Is it possible - or even desirable - to try to precisely measure the economic benefit of investor and consumer protections?
A series of new legal decisions undercutting financial reforms raises a troubling question: Is it possible - or even desirable - to try to precisely measure the economic benefit of investor and consumer protections?
This is the question that has been raised by several lawsuits over the market safeguards embodied in the Wall Street Reform and Consumer Protection Act of 2009. After surmounting steep legislative and regulatory hurdles, these Dodd-Frank measures are now facing their fiercest challenge yet, and from an unexpected source - the courts. Unfortunately for investors, some judges are now holding these reforms to a test that may be impossible to meet.
The Dodd-Frank Act was designed not only to promote financial transparency and protect investor interests, but to create a safety net for the broader markets through provisions intended to reduce systemic risk.
Among its most important achievements, the Dodd-Frank Act imposed prudent restrictions on the previously Wild-West world of over-the-counter derivative trading, reigned in executive compensation packages that encouraged corporate risk-taking, and made it easier for investors to vote out ineffective directors through a new proxy access rule.
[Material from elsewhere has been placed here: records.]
(** ** The tick pointer and the history lists *)

(** C5: the instance [MultiPing.__init__] builds for a history length
    [N >= 1] starts with [current_index = N - 1]; after [n] iterations of
    [run] the index is [(N - 1 - n) mod N], the next decrement takes it to
    the index minus one, or to [N - 1] from 0; every write made so far has
    an index in [[0, N)], and every test still has its history list, of
    length [N]. *)
Theorem tick_index_cycles (clock : loc -> string) (hostname_I : list string)
    (data : config) (N : Z) (m : MultiPing) (s : heap)
    (n : nat) (env : nat -> tick_env) :
  1 <= N ->
  MultiPing_init clock hostname_I data N empty_heap = Ok (m, s) ->
  current_index m = N - 1 /\
  exists m' s',
    run n env m s = Ok (m', s') /\
    current_index m' = (N - 1 - Z.of_nat n) `mod` N /\
    0 <= current_index m' < N /\
    current_index (advance m') =
      (if current_index m' =? 0 then N - 1 else current_index m' - 1) /\
    Forall (writes_at (fun i => 0 <= i < N)) (log s') /\
    forall t, t ∈ all_tests m ->
      exists o o' l',
        objs s !! t = Some o /\ objs s' !! t = Some o' /\
        history o' = history o /\
        lists s' !! history o' = Some l' /\
        Z.of_nat (length l') = N.
Proof.
  intros HN Hinit.
  destruct (MultiPing_init_wf _ _ _ _ _ _ HN Hinit) as (Hwf & HlenN & Hc & Hlog0 & _).
  split; [exact Hc|].
  destruct (run_spec n env m s Hwf)
    as (m' & s' & tr & Hrun & Hwf' & Hh & Hn & Hc' & Hlog & Htr & Hobj).
  exists m', s'. split; [exact Hrun|].
  rewrite Hc, HlenN in Hc'. rewrite HlenN in Htr.
  pose proof (wf_index _ _ Hwf') as Hi'. rewrite Hn, HlenN in Hi'.
  split; [exact Hc'|]. split; [exact Hi'|].
  split.
  { unfold advance. simpl. rewrite Hn, HlenN.
    destruct (Z.eqb_spec (current_index m') 0) as [->|Hne]; [reflexivity|].
    destruct (Z.ltb_spec (current_index m' - 1) 0); [lia | reflexivity]. }
  split; [rewrite Hlog, Hlog0; exact Htr|].
  intros t Hin.
  destruct (ok_good _ _ _ (wf_tests _ _ Hwf) t Hin) as (o & l & Ho & _).
  destruct (Hobj t o Hin Ho) as (o' & Ho' & Hho).
  assert (Hin' : t ∈ all_tests m') by (unfold all_tests; rewrite Hh; exact Hin).
  destruct (ok_good _ _ _ (wf_tests _ _ Hwf') t Hin') as (o2 & l' & Ho2 & _ & Hl' & Hlen').
  assert (o2 = o') by congruence. subst o2.
  exists o, o', l'. repeat split; try assumption.
  rewrite Hlen', Hn, HlenN. lia.
Qed.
These reforms have one vulnerability, however, that has been seized upon in lawsuits brought by industry interests: Their benefits are difficult to measure.
In a series of recent cases, the new rules have been challenged under a law that requires that the U.S. Securities and Exchange Commission ensure that its rulemaking promotes "efficiency, competition and capital formation." This language has been interpreted by courts to require that the SEC engage in a cost-benefit analysis carefully weighing the expenses that a new rule imposes on the industry with the economic benefits that will flow from the measure.
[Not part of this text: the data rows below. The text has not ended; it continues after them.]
Lemma sorted_rev (A : Type) (R : A -> A -> Prop) (l : list A) :
  StronglySorted R l -> StronglySorted (fun a b => R b a) (rev l).
Proof.
  induction 1 as [|x tl Hs IH Hall]; simpl.
  - constructor.
  - revert IH. generalize (rev tl) (@Forall_rev _ _ _ Hall). clear.
    intros l Hall Hs. induction Hs as [|y tl Hs IH Hy]; simpl.
    + constructor; constructor.
    + inversion Hall; subst. constructor.
      * apply IH. assumption.
      * apply Forall_app. split; [exact Hy|].
        constructor; [assumption|constructor].
Qed.

Lemma sorted_app (A : Type) (R : A -> A -> Prop) (a b : list A) :
  StronglySorted R a -> StronglySorted R b ->
  (forall x y, In x a -> In y b -> R x y) -> StronglySorted R (a ++ b).
Proof.
  intros Ha Hb Hab. induction Ha as [|x tl Hs IH Hall]; simpl.
  - exact Hb.
  - constructor.
    + apply IH. intros u v Hu Hv. apply Hab; [right; exact Hu|exact Hv].
    + apply Forall_app. split; [exact Hall|].
      apply Forall_forall. intros y Hy. apply Hab; [left; reflexivity|exact Hy].
Qed.

Lemma sorted_app_inv (A : Type) (R : A -> A -> Prop) (a b : list A) :
  StronglySorted R (a ++ b) -> forall x y, In x a -> In y b -> R x y.
Proof.
  induction a as [|h tl IH]; simpl; intros Hs x y Hx Hy.
  - contradiction.
  - inversion Hs as [|? ? Htl Hall]; subst.
    destruct Hx as [->|Hx].
    + rewrite Forall_forall in Hall. apply Hall. apply in_or_app. right. exact Hy.
    + exact (IH Htl x y Hx Hy).
Qed.

Lemma sorted_firstn (A : Type) (R : A -> A -> Prop) (n : nat) (l : list A) :
  StronglySorted R l -> StronglySorted R (firstn n l).
Proof.
  revert l. induction n as [|n IH]; intros l H; simpl.
  - constructor.
  - destruct l as [|x tl]; [constructor|].
    inversion H as [|? ? Htl Hall]; subst. constructor; [apply IH; assumption|].
    apply Forall_forall. intros y Hy.
    rewrite Forall_forall in Hall. apply Hall.
    rewrite <- (firstn_skipn n tl). apply in_or_app. left. exact Hy.
Qed.

Lemma sorted_filter (A : Type) (R : A -> A -> Prop) (f : A -> bool) (l : list A) :
  StronglySorted R l -> StronglySorted R (filter f l).
Proof.
  induction 1 as [|x tl Hs IH Hall]; simpl.
  - constructor.
  - destruct (f x); [|exact IH]. constructor; [exact IH|].
    apply Forall_forall. intros y Hy. apply filter_In in Hy.
    rewrite Forall_forall in Hall. apply Hall. exact (proj1 Hy).
Qed.

Lemma sort_desc_perm (A : Type) (key : A -> Z) (l : list A) :
  Permutation (sort_desc key l) l.
Proof. apply sort_perm. Qed.

Lemma sort_desc_length (A : Type) (key : A -> Z) (l : list A) :
  List.length (sort_desc key l) = List.length l.
Proof. apply sort_length. Qed.

Lemma sort_asc_length (A : Type) (key : A -> Z) (l : list A) :
  List.length (sort_asc key l) = List.length l.
Proof. apply sort_length. Qed.

(** In a list sorted by descending key, no element after a cut has a larger
    key than an element before it. *)
Lemma sort_desc_split (A : Type) (key : A -> Z) (l : list A) (n : nat) :
  forall x y,
    In x (firstn n (sort_desc key l)) -> In y (skipn n (sort_desc key l)) ->
    (key y <= key x)%Z.
Proof.
  intros x y Hx Hy.
  assert (Hs : StronglySorted (ordered (fun a b => (key b <=? key a)%Z))
                 (firstn n (sort_desc key l) ++ skipn n (sort_desc key l))).
  { rewrite firstn_skipn. apply sort_sorted.
    - intros a b H. apply Z.leb_gt in H. apply Z.leb_le. lia.
    - intros a b c H1 H2. apply Z.leb_le in H1, H2. apply Z.leb_le. lia. }
  apply Z.leb_le. exact (sorted_app_inv _ _ Hs x y Hx Hy).
Qed.

Lemma in_firstn (A : Type) (l : list A) (n : nat) (x : A) :
  In x (firstn n l) -> In x l.
Proof.
  intro H. rewrite <- (firstn_skipn n l). apply in_or_app. left. exact H.
Qed.

Lemma nodup_firstn (A : Type) (l : list A) (n : nat) : NoDup l -> NoDup (firstn n l).
Proof.
  intro H. rewrite <- (firstn_skipn n l) in H. exact (NoDup_app_remove_r _ _ H).
Qed.

End SortingFacts.

Module DictFacts.

Section WithValue.
Variable V : Type.

Lemma set_keys_mem (d : Dict.t V) (k : string) (v : V) :
  In k (Dict.keys d) -> Dict.keys (Dict.set d k v) = Dict.keys d.
Proof.
  induction d as [|[k0 v0] tl IH]; simpl; intro H.
  - contradiction.
  - destruct (String.eqb k0 k) eqn:E; simpl.
    + reflexivity.
    + f_equal. apply IH. destruct H as [H|H]; [|exact H].
      apply String.eqb_neq in E. contradiction.
Qed.

Lemma set_keys_new (d : Dict.t V) (k : string) (v : V) :
  ~ In k (Dict.keys d) -> Dict.set d k v = d ++ [(k, v)].
Proof.
  induction d as [|[k0 v0] tl IH]; simpl; intro H.
  - reflexivity.
  - destruct (String.eqb k0 k) eqn:E.
    + apply String.eqb_eq in E. exfalso. apply H. left. exact E.
    + f_equal. apply IH. intro Hin. apply H. right. exact Hin.
Qed.

Lemma set_nodup (d : Dict.t V) (k : string) (v : V) :
  NoDup (Dict.keys d) -> NoDup (Dict.keys (Dict.set d k v)).
Proof.
  intro H. destruct (in_dec string_dec k (Dict.keys d)) as [Hin|Hnin].
  - rewrite set_keys_mem by exact Hin. exact H.
  - rewrite set_keys_new by exact Hnin. unfold Dict.keys. rewrite map_app. simpl.
    apply NoDup_app.
    + exact H.
    + constructor; [intros []|constructor].
    + intros x Hx [Hk|[]]. subst x. contradiction.
Qed.

Lemma set_entries (d : Dict.t V) (k : string) (v : V) (P : string * V -> Prop) :
  Forall P d -> P (k, v) -> Forall P (Dict.set d k v).
Proof.
  intros Hd Hkv. induction d as [|[k0 v0] tl IH]; simpl.
  - constructor; [exact Hkv|constructor].
  - inversion Hd; subst. destruct (String.eqb k0 k) eqn:E.
    + apply String.eqb_eq in E. subst k0. constructor; assumption.
    + constructor; [assumption|apply IH; assumption].
Qed.

Lemma get_set_other (d : Dict.t V) (k k' : string) (v : V) :
  k <> k' -> Dict.get (Dict.set d k v) k' = Dict.get d k'.
Proof.
  intro Hne. induction d as [|[k0 v0] tl IH]; simpl.
  - destruct (String.eqb k k') eqn:E;
      [apply String.eqb_eq in E; contradiction|reflexivity].
  - destruct (String.eqb k0 k) eqn:E0; simpl.
    + apply String.eqb_eq in E0. subst k0.
      destruct (String.eqb k k') eqn:E;
        [apply String.eqb_eq in E; contradiction|reflexivity].
    + destruct (String.eqb k0 k'); [reflexivity|exact IH].
Qed.

End WithValue.

End DictFacts.

(* ===================================================================== *)
(** ** ContextWindow *)
(* ===================================================================== *)

Module ContextWindowFacts.

Import ContextWindow Examples SortingFacts.

(** The ring never holds more than [MAX_SEMANTIC_TURNS] messages. *)
Lemma prune_length (msgs : list RecentMessage) :
  List.length (_prune_low_signal_messages msgs) <= MAX_SEMANTIC_TURNS.
Proof.
  unfold _prune_low_signal_messages. rewrite length_skipn. lia.
Qed.

(** The ring is in timestamp order. *)
Lemma prune_sorted (msgs : list RecentMessage) :
  StronglySorted (fun a b => (ts a <= ts b)%Z) (_prune_low_signal_messages msgs).
Proof.
  unfold _prune_low_signal_messages.
  set (kept := Sorting.sort_asc ts _).
  assert (Hs : StronglySorted (fun a b => (ts a <= ts b)%Z) kept).
  { unfold kept, Sorting.sort_asc.
    apply (sorted_impl (R := Sorting.ordered (fun x y => (ts x <=? ts y)%Z))).
    - intros a b H. apply Z.leb_le. exact H.
    - apply sort_sorted.
      + intros a b H. apply Z.leb_gt in H. apply Z.leb_le. lia.
      + intros a b c H1 H2. apply Z.leb_le in H1, H2. apply Z.leb_le. lia. }
  apply sorted_skipn. exact Hs.
Qed.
Unfortunately for investors and consumer advocates, while it is easy to calculate costs imposed by many Dodd-Frank reforms, it is difficult to assign a dollar value to their benefits. A recent decision by the United States Court of Appeals for the District of Columbia illustrates this conundrum. In evaluating the SEC's cost-benefit analysis of the new proxy access provisions, the court faulted the commission for failing to properly quantify the economic benefit of the new rule.
The court reasoned that, while it was easy to quantify the additional expenses associated with corporate elections that the rule might cause, the SEC failed to supply sufficient "empirical data" illustrating the benefits to investors of a rule that increased their ability to participate in the election of directors. If held to such a standard, many protections we take for granted might be difficult to support. What empirical evidence supports the value of free speech, or of due process?
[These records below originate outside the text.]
Definition fails_as (reply : Reply) (kind : failure_kind) : Prop :=
  match kind with
  | TransportException => exists e, reply = Raises e
  | HttpError => exists r, reply = Responds r /\ status_code r <> 200
  | ApiError =>
      exists r result,
        reply = Responds r /\ status_code r = 200
        /\ resp_json r = inr result
        /\ truthy (dict_get result "success") = false
  end.

(** What a failed call leaves behind: one create request for the entry [e],
    stored when the log store accepts it, and untouched accounts. *)
Definition failure_trace (w w' : World) (e : gmap string jval) : Prop :=
  posted_logs w' = posted_logs w ++ [e]
  /\ (logs_post_fault w = None -> stored_logs w' = stored_logs w ++ [e])
  /\ (logs_post_fault w <> None -> log_table w' = log_table w)
  /\ accounts w' = accounts w
  /\ account_requests w' = account_requests w.

(** ** File names *)

(** No character of [s] is [c]. *)
Definition lacks (c : ascii) (s : string) : bool :=
  forallb (fun x => negb (Ascii.eqb x c)) (list_ascii_of_string s).

(** Some character of [s] is not [c]. *)
Definition has_other_than (c : ascii) (s : string) : bool :=
  existsb (fun x => negb (Ascii.eqb x c)) (list_ascii_of_string s).

(** [format_type == "JPEG"] picks the extension. *)
Definition extension_of (format_type : string) : string :=
  if String.eqb format_type "JPEG" then "jpg" else "png".

(** ** Sextets of base64 *)

Module Sextets.
Import Base64.

(** The two tables agree on the sextet [v], whose character is an ASCII
    character other than the pad. *)
Definition sextet_ok (v : N) : bool :=
  match a2b (b2a v) with
  | Some w => (w =? v)%N && negb (Ascii.eqb (b2a v) BASE64_PAD)
              && is_ascii_char (b2a v)
  | None => false
  end.

(** The sextets of a group of three bytes, as [enc3] builds them. *)
Definition hi6 (a : N) : N := N.shiftr a 2.
Definition mid1 (a b : N) : N := N.lor (N.shiftl (N.land a 3) 4) (N.shiftr b 4).
Definition mid2 (b c : N) : N := N.lor (N.shiftl (N.land b 15) 2) (N.shiftr c 6).
Definition lo6 (c : N) : N := N.land c 63.

(** What the decoder writes for the sextets of two neighbouring bytes [x]
    and [y]: the sextets are below 64 and the bytes come back. *)
Definition pair_ok (x y : N) : bool :=
  (hi6 x <? 64)%N && (mid1 x y <? 64)%N && (mid2 x y <? 64)%N
  && (lo6 y <? 64)%N
  && (N.lor (N.shiftl (hi6 x) 2) (N.shiftr (mid1 x y) 4) mod 256 =? x)%N
  && (N.land (mid1 x y) 15 =? N.shiftr y 4)%N
  && (N.lor (N.shiftl (N.shiftr x 4) 4) (N.shiftr (mid2 x y) 2) mod 256 =? x)%N
  && (N.lor (N.shiftl (N.land (mid2 x y) 3) 6) (lo6 y) mod 256 =? y)%N.

(** The same for the last byte of a group that is padded. *)
Definition single_ok (x : N) : bool :=
  (N.shiftl (N.land x 3) 4 <? 64)%N
  && (N.shiftl (N.land x 15) 2 <? 64)%N
  && (N.lor (N.shiftl (hi6 x) 2) (N.shiftr (N.shiftl (N.land x 3) 4) 4)
      mod 256 =? x)%N
  && (N.lor (N.shiftl (N.shiftr x 4) 4) (N.shiftr (N.shiftl (N.land x 15) 2) 2)
      mod 256 =? x)%N.

End Sextets.

(** ** Concrete worlds used by the examples *)

(** The account of the scenario: 3 credits used out of 5. *)
Definition account_K1 : AccountRecord :=
  {| acc_id := "recA"; acc_key := "K1";
     acc_fields := {[ "Used_credits" := 3; "Allowed_credits" := 5 ]} |}.

(** An account on which no credit column was ever set. *)
Definition account_blank : AccountRecord :=
  {| acc_id := "recB"; acc_key := "K2"; acc_fields := ∅ |}.

Definition make_world (table : list AccountRecord)
           (get_fault patch_fault post_fault : option fault)
           (srv : Payload -> Reply) : World :=
  {| accounts := table;
     accounts_get_fault := get_fault;
     accounts_patch_fault := patch_fault;
     log_table := []; logs_post_fault := post_fault;
     service := srv; latency := 250; clock := 1000;
     screen := []; sent := [] |}.

Definition service_down : Payload -> Reply :=
  fun _ => Raises (RequestException "Connection refused").

Definition service_503 : Payload -> Reply :=
  fun _ => Responds {| status_code := 503;
                       resp_text := "Service Unavailable";
                       resp_json := inl no_json |}.

(** Answers [{"success": false}], without an ["error"] field. *)
Definition service_rejects : Payload -> Reply :=
  fun _ => Responds {| status_code := 200;
                       resp_text := "rejected";
                       resp_json := inr {[ "success" := JBool false ]} |}.

Definition Man : list byte := ["M"%byte; "a"%byte; "n"%byte].

(** Answers with the three bytes [Man] as the enhanced image. *)
Definition service_enhances : Payload -> Reply :=
  fun _ => Responds {| status_code := 200;
                       resp_text := "";
                       resp_json :=
                         inr {[ "success" := JBool true;
                                "output_image" := JStr "TWFu";
                                "output_size" := JStr "8x8" ]} |}.

Definition store_unreachable : option fault :=
  Some (Unreachable "Connection timed out").

Definition store_refuses : option fault :=
  Some (Refused 503 "Service Unavailable").

Definition world_healthy (srv : Payload -> Reply) : World :=
  make_world [account_blank; account_K1] None None None srv.

Definition world_accounts_down : World :=
  make_world [account_K1] store_unreachable None None service_down.

Definition world_no_account : World :=
  make_world [account_blank] None None None service_down.

(** Both stores refuse writes while the service enhances the image. *)
Definition world_stores_down : World :=
  make_world [account_K1] None store_refuses store_unreachable
             service_enhances.

(** The log store refuses the entry of a call that fails in transport. *)
Definition world_logs_refuse : World :=
  make_world [account_K1] None None store_refuses service_down.

(** The log store is unreachable while the service answers 503. *)
Definition world_logs_unreachable : World :=
  make_world [account_K1] None None store_unreachable service_503.

(** ** Vocabulary of the further properties *)

(** The world after [n] calls of Check in a row. *)
Definition after_checks (api_key : string) (n : nat) (w : World) : World :=
  Nat.iter n (fun w => snd (check_api_key_credits api_key w)) w.

(** A response the program can use: status 200, a JSON body whose success is
    true in the Python sense, and an output_image that decodes. *)
Definition usable_reply (reply : Reply) : Prop :=
  exists r result bytes,
    reply = Responds r /\ status_code r = 200
    /\ resp_json r = inr result
    /\ truthy (dict_get result "success") = true
    /\ decode_output_image result = inr bytes.


(** The payloads sent to the enhancement service. *)
Definition service_requests (w : World) : list Payload :=
  flat_map (fun q => match q with PostEnhance p => [p] | _ => [] end) (sent w).

(** The entry [e] holds what [log_api_call] was given at the time [now]. *)
Definition entry_records (e : gmap string jval) (now : Z)
           (api_key status : string) (original_size output_size : jval)
           (scale : Z) (format_type : string) (processing_time : Z)
           (error_message : jval) : Prop :=
  e !! "timestamp" = Some (JNum now)
  /\ e !! "api_key" = Some (JStr api_key)
  /\ e !! "status" = Some (JStr status)
  /\ e !! "original_size" = Some (str_if original_size)
  /\ e !! "output_size" = Some (str_if output_size)
  /\ e !! "scale" = Some (JNum scale)
  /\ e !! "format" = Some (JStr format_type)
  /\ e !! "processing_time" = Some (JNum processing_time)
  /\ e !! "error_message" = Some error_message
  /\ size e = 9%nat.


(** An account with exactly one credit left. *)
Definition account_last_credit : AccountRecord :=
  {| acc_id := "recC"; acc_key := "K3";
     acc_fields := {[ "Used_credits" := 4; "Allowed_credits" := 5 ]} |}.

Definition world_last_credit : World :=
  make_world [account_K1; account_last_credit] None None None
             service_enhances.

(** ** The Streamlit page

    [main] is one run of the script.  What the widgets return in this run,
    and what PIL makes of a file, are its [Inputs]; [st.session_state], the
    world and the elements written to the page are its state.  Layout calls
    ([st.columns], [with col:], [st.spinner]) write nothing and are left
    out.  [st.error] writes to the [screen] of the world, like the one of the
    store client; the other elements are listed in [page]. *)

(** The file returned by [st.file_uploader]: [.name] and [.getvalue()]. *)
Record UploadedFile : Type := {
  uf_name : string;
  uf_value : list byte
}.

Record Inputs : Type := {
  text_input : string;                  (* the key typed in st.text_input *)
  file_uploader : option UploadedFile;  (* None: no file selected *)
  scale_choice : nat;                   (* position picked in the first selectbox *)
  format_choice : nat;                  (* position picked in the second one *)
  button : bool;                        (* st.button: clicked for this run *)
  Image_open : list byte -> string + Z * Z;
    (* PIL on these bytes: the size of the image, or the exception raised *)
  str_float : Z -> string
    (* the text of the float that counts this many hundredths *)
}.

(** [st.session_state]: an attribute is absent ([None]) or holds a value,
    which for three of them may be Python's [None]. *)
Record Session : Type := {
  image_processed : option bool;
  output_data : option (option (list byte));
  result : option (option (gmap string jval));
  processing_time : option (option Z);
  last_uploaded_file : option string
}.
As fear and volatility return to the markets, the importance of the reforms set out in the Dodd- Frank Act is greater than ever - and the courts should accept that some of these protections cannot be reduced to dollars and cents. Rather than require that the SEC provide a precise economic measure of the benefits of Dodd-Frank rules, courts should take a broader view of empirical evidence, including both social science and the lessons of history.